● **EXERCISE BRIEF**: Only lines containing the string "Arguments" belong in the answer; copy all of them from the entries.

# # # # # # #

(** * Clueless: the content fetcher of [src/utils/utils.py]

    A shallow embedding of [check_data_url] and [get_content] and of the
    library calls they make ([re.match] on the data-URL pattern,
    [base64.b64decode], the aiohttp session), followed by the properties of
    the fetcher.

    Conventions.
    - A Python [str] is a [string]; a character is a code point below 256.
    - A Python [bytes] is a [list byte].
    - A call either returns a value or raises: [outcome].
    - The network is a function from the requested URL to what
      [session.get(url)] produces; [get_content] also reports the URLs it
      handed to [session.get], so that "no request was made" can be stated. *)

From Stdlib Require Import String Ascii List ZArith NArith Bool Lia.
From Stdlib Require Import DecimalString DecimalZ.
From Stdlib.Init Require Import Byte.
From Stdlib Require Floats Uint63.
Import ListNotations.
Local Open Scope string_scope.

(** ** Python values, exceptions and outcomes *)

Module Python.

(** The exceptions that can travel through [get_content].  The aiohttp
    classes are those the [except] clauses of [get_content] tell apart;
    [ServerTimeoutError] inherits from both [ClientConnectionError] (through
    [ServerConnectionError]) and [asyncio.TimeoutError];
    [ClientConnectionError] stands for itself and its other subclasses
    (connection refused, DNS failure, server disconnected);
    [binascii_Error] and [JSONDecodeError] are what the base64 decoder
    and [r.json()] raise on input they cannot decode;
    [OtherException] is any exception of a class unrelated to the three
    that are caught ([TooManyRedirects], [ContentTypeError],
    [ClientPayloadError], ...). *)
Inductive exn : Type :=
| ValueError (msg : string)
| TypeError (msg : string)
| KeyError (key : string)
| BadResponseError (msg : string)
| binascii_Error (msg : string)
| JSONDecodeError (msg : string)
| InvalidURL
| asyncio_TimeoutError
| ServerTimeoutError
| ClientConnectionError
| OtherException (name : string).

(** The classes named in the [except] clauses. *)
Inductive exn_class : Type :=
| cls_InvalidURL
| cls_TimeoutError
| cls_ClientConnectionError.

Definition isinstance (e : exn) (c : exn_class) : bool :=
  match c, e with
  | cls_InvalidURL, InvalidURL => true
  | cls_TimeoutError, asyncio_TimeoutError => true
  | cls_TimeoutError, ServerTimeoutError => true
  | cls_ClientConnectionError, ClientConnectionError => true
  | cls_ClientConnectionError, ServerTimeoutError => true
  | _, _ => false
  end.

Inductive outcome (A : Type) : Type :=
| Return (a : A)
| Raise (e : exn).
Arguments Return {A} a.
Arguments Raise {A} e.

Definition bind {A B : Type} (o : outcome A) (k : A -> outcome B) : outcome B :=
  match o with
  | Return a => k a
  | Raise e => Raise e
  end.

Definition fmap {A B : Type} (f : A -> B) (o : outcome A) : outcome B :=
  bind o (fun a => Return (f a)).

#[local] Set Warnings "-register-all".

(** A parsed JSON document, as [r.json()] hands it back (numbers are kept
    as integers: no property below looks inside a document). *)
Inductive json : Type :=
| JNull
| JBool (b : bool)
| JNum (z : Z)
| JStr (s : string)
| JArr (l : list json)
| JObj (l : list (string * json)).

(** What [check_data_url] and [get_content] can return. *)
Inductive value : Type :=
| VNone
| VBytes (b : list byte)
| VStr (s : string)
| VJson (j : json).

(** Truth value of an object in [if data:]; only asked of what
    [check_data_url] returns ([None], [bytes] or [str]). *)
Definition truthy (v : value) : bool :=
  match v with
  | VNone => false
  | VBytes [] => false
  | VBytes (_ :: _) => true
  | VStr EmptyString => false
  | VStr (String _ _) => true
  | VJson JNull => false
  | VJson (JBool b) => b
  | VJson (JNum z) => negb (Z.eqb z 0)
  | VJson (JStr EmptyString) => false
  | VJson (JStr (String _ _)) => true
  | VJson (JArr []) => false
  | VJson (JArr (_ :: _)) => true
  | VJson (JObj []) => false
  | VJson (JObj (_ :: _)) => true
  end.

(** [needle in hay] on two strings. *)
Fixpoint str_in (needle hay : string) : bool :=
  prefix needle hay ||
  match hay with
  | EmptyString => false
  | String _ rest => str_in needle rest
  end.

(** [needle in hay] where [hay] may be [None]: [None] has no
    [__contains__] and is not iterable. *)
Definition py_in (needle : string) (hay : option string) : outcome bool :=
  match hay with
  | Some h => Return (str_in needle h)
  | None => Raise (TypeError "argument of type 'NoneType' is not iterable")
  end.

(** [str(n)], also what an f-string prints for an [int] field. *)
Definition str_of_int (n : Z) : string :=
  NilZero.string_of_int (Z.to_int n).

End Python.
Export Python.

(** ** [re.match] on the data-URL pattern *)

Module Regex.

Definition code (c : ascii) : N := N_of_ascii c.

Definition between (lo hi n : N) : bool := (lo <=? n)%N && (n <=? hi)%N.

# # # # # # #

● **YOUR SOLUTION**:
Arguments Return {A} a.
Arguments Raise {A} e.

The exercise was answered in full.